Report how many lines in the records below contain the word "ProviderRequestAttemptSucceeded". Nothing else belongs in the answer.

====== Records supplied

(* ===== verification/ProviderAttempts.v ===== *)
(** * One physical attempt at a provider
    (src/internal/coordinator/provider_attempt_recorder.go and provider_execution.go)

    What the coordinator stores about an attempt before and after it, and the
    attempt itself: the stream of the provider, its events, the evidence and
    the accounting. The store, the provider, the consumers of events and the
    budget ledger are ports. A stream is what its [Recv] gives: finitely many
    events, and then an error. Canceling the provider in the background and
    timeouts of contexts have no counterpart. *)

From Stdlib Require Import Ascii.
From S2P Require Import Prelude GoText GoErrors PolicyValues ProviderTypes Pricing Ports GoPath.
From S2P Require Import AgentTypes Retry Redact ProviderMetadata BudgetSnapshots BudgetLedger.
Open Scope string_scope.
Open Scope list_scope.
Open Scope go_scope.

(** ** Requests *)

(** src/internal/providers/types.go. The messages, tools and sampling options
    are passed on unread. *)
Record ModelRequest := {
  Request_Identity : RequestIdentity;
  Request_MaximumTokens : Z;
  Request_Idempotency : RequestIdempotency;
  Request_Deadline : Z;
}.

(** Of the two consumers, whether there is one. *)
Record ExecuteProviderRequest := {
  Request : ModelRequest;
  EstimatedUsage : Usage;
  Request_PriceSnapshot : option PriceSnapshot;
  has_OnStreamEvent : bool;
  has_OnToolCall : bool;
}.

(** ** The rows of the store (src/internal/storage/provider_accounting_repository.go)

    A time is its nanoseconds since the epoch, in UTC; 0 is also the zero time
    of a field that may be left out. *)

Abbreviation ProviderLogicalRequestState := string (only parsing).
Definition ProviderLogicalRequestPlanned : ProviderLogicalRequestState := "planned".
Definition ProviderLogicalRequestInFlight : ProviderLogicalRequestState := "in-flight".
Definition ProviderLogicalRequestSucceeded : ProviderLogicalRequestState := "succeeded".
Definition ProviderLogicalRequestFailed : ProviderLogicalRequestState := "failed".
Definition ProviderLogicalRequestCancelled : ProviderLogicalRequestState := "cancelled".
Definition ProviderLogicalRequestOutcomeUnknown : ProviderLogicalRequestState := "outcome-unknown".
Definition ProviderLogicalRequestRetryExhausted : ProviderLogicalRequestState := "retry-exhausted".

Abbreviation ProviderAccountingStatus := string (only parsing).
Definition ProviderAccountingUnknown : ProviderAccountingStatus := "unknown".
Definition ProviderAccountingEstimated : ProviderAccountingStatus := "estimated".
Definition ProviderAccountingProviderReported : ProviderAccountingStatus := "provider-reported".
Definition ProviderAccountingReconciled : ProviderAccountingStatus := "reconciled".
Definition ProviderAccountingDiscrepant : ProviderAccountingStatus := "discrepant".

Abbreviation ProviderRequestAttemptState := string (only parsing).
Definition ProviderRequestAttemptPrepared : ProviderRequestAttemptState := "prepared".
Definition ProviderRequestAttemptStarted : ProviderRequestAttemptState := "started".
Definition ProviderRequestAttemptStreaming : ProviderRequestAttemptState := "streaming".
Definition ProviderRequestAttemptSucceeded : ProviderRequestAttemptState := "succeeded".
Definition ProviderRequestAttemptFailed : ProviderRequestAttemptState := "failed".
Definition ProviderRequestAttemptCancelled : ProviderRequestAttemptState := "cancelled".
Definition ProviderRequestAttemptOutcomeUnknown : ProviderRequestAttemptState := "outcome-unknown".

Abbreviation ProviderRequestEffectStatus := string (only parsing).
Definition ProviderRequestEffectNone : ProviderRequestEffectStatus := "none".
Definition ProviderRequestEffectPossible : ProviderRequestEffectStatus := "possible".
Definition ProviderRequestEffectConfirmed : ProviderRequestEffectStatus := "confirmed".

Record ProviderLogicalRequest := {
  Logical_ID : ID;
  Logical_TaskID : ID;
  Logical_RunID : option ID;
  Logical_ProviderID : ID;
  Logical_ProviderConfigurationRevisionID : string;
  Logical_AdapterName : string;
  Logical_AdapterVersion : string;
  Logical_ProviderVersion : string;
  Logical_ModelIdentifier : string;
  Logical_ModelVersion : string;
  Logical_PricingRevisionID : option string;
  Logical_State : ProviderLogicalRequestState;
  Logical_RequestSHA256 : string;
  Logical_IdempotencyKey : string;
  Logical_AccountingStatus : ProviderAccountingStatus;
  Logical_StartedAt : option Z;
  Logical_CompletedAt : option Z;
  Logical_CreatedAt : Z;
  Logical_UpdatedAt : Z;
  Logical_Revision : Z;
}.

Record TransitionProviderLogicalRequest := {
  LogicalTransition_ID : ID;
  LogicalTransition_ExpectedRevision : Z;
  LogicalTransition_From : ProviderLogicalRequestState;
  LogicalTransition_To : ProviderLogicalRequestState;
  LogicalTransition_AccountingStatus : ProviderAccountingStatus;
}.

Record ProviderRequestAttempt := {
  Attempt_ID : string;
  Attempt_LogicalRequestID : ID;
  Attempt_AttemptNumber : Z;
  Attempt_State : ProviderRequestAttemptState;
  Attempt_ProviderRequestIDRedacted : option string;
  Attempt_RequestIdempotencyKey : option string;
  Attempt_EffectStatus : ProviderRequestEffectStatus;
  Attempt_PartialStreamObserved : bool;
  Attempt_ErrorClass : option string;
  Attempt_Retryable : bool;
  Attempt_RetryAfterMillis : option Z;
  Attempt_SafeMetadataJSON : option string;
  Attempt_StartedAt : option Z;
  Attempt_FirstResponseAt : option Z;
  Attempt_CompletedAt : option Z;
  Attempt_CreatedAt : Z;
  Attempt_UpdatedAt : Z;
  Attempt_Revision : Z;
}.

Record CreateProviderRequestAttempt := {
  Create_ID : string;
  Create_LogicalRequestID : ID;
  Create_AttemptNumber : Z;
  Create_RequestIdempotencyKey : option string;
}.

Record TransitionProviderRequestAttempt := {
  Transition_ID : string;
  Transition_ExpectedRevision : Z;
  Transition_From : ProviderRequestAttemptState;
  Transition_To : ProviderRequestAttemptState;
  Transition_ProviderRequestIDRedacted : option string;
  Transition_EffectStatus : ProviderRequestEffectStatus;
  Transition_PartialStreamObserved : bool;
  Transition_ErrorClass : option string;
  Transition_Retryable : bool;
  Transition_RetryAfterMillis : option Z;
  Transition_SafeMetadataJSON : option string;
  Transition_FirstResponseAt : Z;
  Transition_ObservedAt : Z;
}.

Record AbortPreparedProviderRequestAttemptBeforeIO := {
  Abort_ID : string;
  Abort_ExpectedRevision : Z;
  Abort_ObservedAt : Z;
}.

Record EnsureProviderAttemptAccounting := {
  Ensure_AttemptID : string;
  Ensure_ObservedAt : Z;
}.

Record AppendProviderAttemptAccounting := {
  Accounting_ID : string;
  Accounting_AttemptID : string;
  Accounting_Sequence : Z;
  Accounting_Source : string;
  Accounting_Usage : TokenUsage;
  Accounting_PricingRevisionID : option string;
  Accounting_Cost : option ExactMinorCost;
  Accounting_DiscrepancyRedacted : option string;
  Accounting_Partial : bool;
  Accounting_ProvenanceJSON : string;
}.

Record AppendProviderAttemptEvidence := {
  Evidence_ID : string;
  Evidence_AttemptID : string;
  Evidence_Sequence : Z;
  Evidence_Kind : string;
  Evidence_Final : bool;
  Evidence_ContentSHA256 : string;
  Evidence_SummaryRedacted : string;
  Evidence_ByteCount : Z;
}.

Record ProviderRequestAccountingSummary := {
  Summary_RequestID : ID;
  Summary_AttemptCount : Z;
  Summary_Usage : TokenUsage;
  Summary_Cost : option ExactMinorCost;
  Summary_AccountingComplete : bool;
  Summary_Discrepancy : bool;
  Summary_PartialStreamObserved : bool;
}.

(** src/internal/storage/execution_preflight_repository.go; the fields that are
    read. *)
Record ExecutionPreflight := {
  Preflight_TaskID : ID;
  Preflight_BudgetID : ID;
  Preflight_BudgetLimitRevision : Z;
}.

(** ** Ports *)

Inductive port : Type :=
(** The context, the clock and the gate that the retry executor asks. *)
| Retrying (p : Retry.port)
(** The provider, and who consumes its events. *)
| Stream (attempt : PhysicalAttempt) (request : ModelRequest)
| CloseStream
| OnStreamEvent (e : StreamEvent)
| OnToolCall (call : ToolCall)
(** The store. *)
| CreateAttempt (input : CreateProviderRequestAttempt)
| TransitionAttempt (input : TransitionProviderRequestAttempt)
| AbortPrepared (input : AbortPreparedProviderRequestAttemptBeforeIO)
| EnsureAccounting (input : EnsureProviderAttemptAccounting)
| AppendAccounting (input : AppendProviderAttemptAccounting)
| AppendEvidence (input : AppendProviderAttemptEvidence)
| GetLogicalRequest (id : ID)
| TransitionLogicalRequest (input : TransitionProviderLogicalRequest)
| SummarizeAccounting (id : ID)
| GetPreflight (task : ID) (revision : Z)
(** The budget ledger. *)
| GetSnapshot (task : ID)
| Reserve (input : ReserveInput)
| Settle (input : SettleInput)
| Release (input : ReleaseInput)
| RecordIntent (input : IntentInput)
| Raise (input : RaiseInput).

(** What a method returns besides an error is there whether or not it failed
    where the caller looks at it. *)
Definition answer (p : port) : Type :=
  match p with
  | Retrying p => Retry.answer p
  | Stream _ _ => result error (list StreamEvent * error)
  | CloseStream => unit
  | OnStreamEvent _ | OnToolCall _ => option error
  | CreateAttempt _ | TransitionAttempt _ => result error ProviderRequestAttempt
  | AbortPrepared _ | EnsureAccounting _ | AppendAccounting _ | AppendEvidence _ => option error
  | GetLogicalRequest _ | TransitionLogicalRequest _ => result error ProviderLogicalRequest
  | SummarizeAccounting _ => ProviderRequestAccountingSummary * option error
  | GetPreflight _ _ => result error ExecutionPreflight
  | GetSnapshot _ => result error BudgetSnapshot
  | Reserve _ => BudgetReservation * BudgetSnapshot * option error
  | Settle _ | Release _ | RecordIntent _ | Raise _ => BudgetSnapshot * option error
  end.

(** [errors.Join]. *)
Definition errors_Join (l : list (option error)) : option error :=
  match omap id l with
  | [] => None
  | errs => Some (Wrapped (Join (map Error errs) (bytes [10]%N)) errs)
  end.

Definition err_of {A} (r : result error A) : option error :=
  match r with Ok _ => None | Err e => Some e end.

(** ** The recorder of attempts *)

Definition providerAttemptID (attempt : PhysicalAttempt) : string :=
  RequestIdentity_ModelRequestID (PhysicalAttempt_Identity attempt) +:+ "-attempt-" +:+
  fmt_d (PhysicalAttempt_Number attempt).

Definition providerAttemptOutcome (record : AttemptRecord)
    : ProviderRequestAttemptState * ProviderRequestEffectStatus :=
  let effect :=
    match AttemptRecord_PartialEvidence record with
    | Some evidence => if ProviderAck evidence then ProviderRequestEffectConfirmed
                       else ProviderRequestEffectPossible
    | None => ProviderRequestEffectPossible
    end in
  let disposition := AttemptRecord_Disposition record in
  if disposition =? AttemptSucceeded then (ProviderRequestAttemptSucceeded, effect)
  else if disposition =? AttemptCanceled then (ProviderRequestAttemptCancelled, effect)
  else if disposition =? AttemptRetryUnsafePartial then (ProviderRequestAttemptOutcomeUnknown, effect)
  else if (disposition =? AttemptFailed) || (disposition =? AttemptRetryScheduled) ||
          (disposition =? AttemptRetryExhausted) then (ProviderRequestAttemptFailed, effect)
  else (ProviderRequestAttemptOutcomeUnknown, effect).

============

Exercise answer
2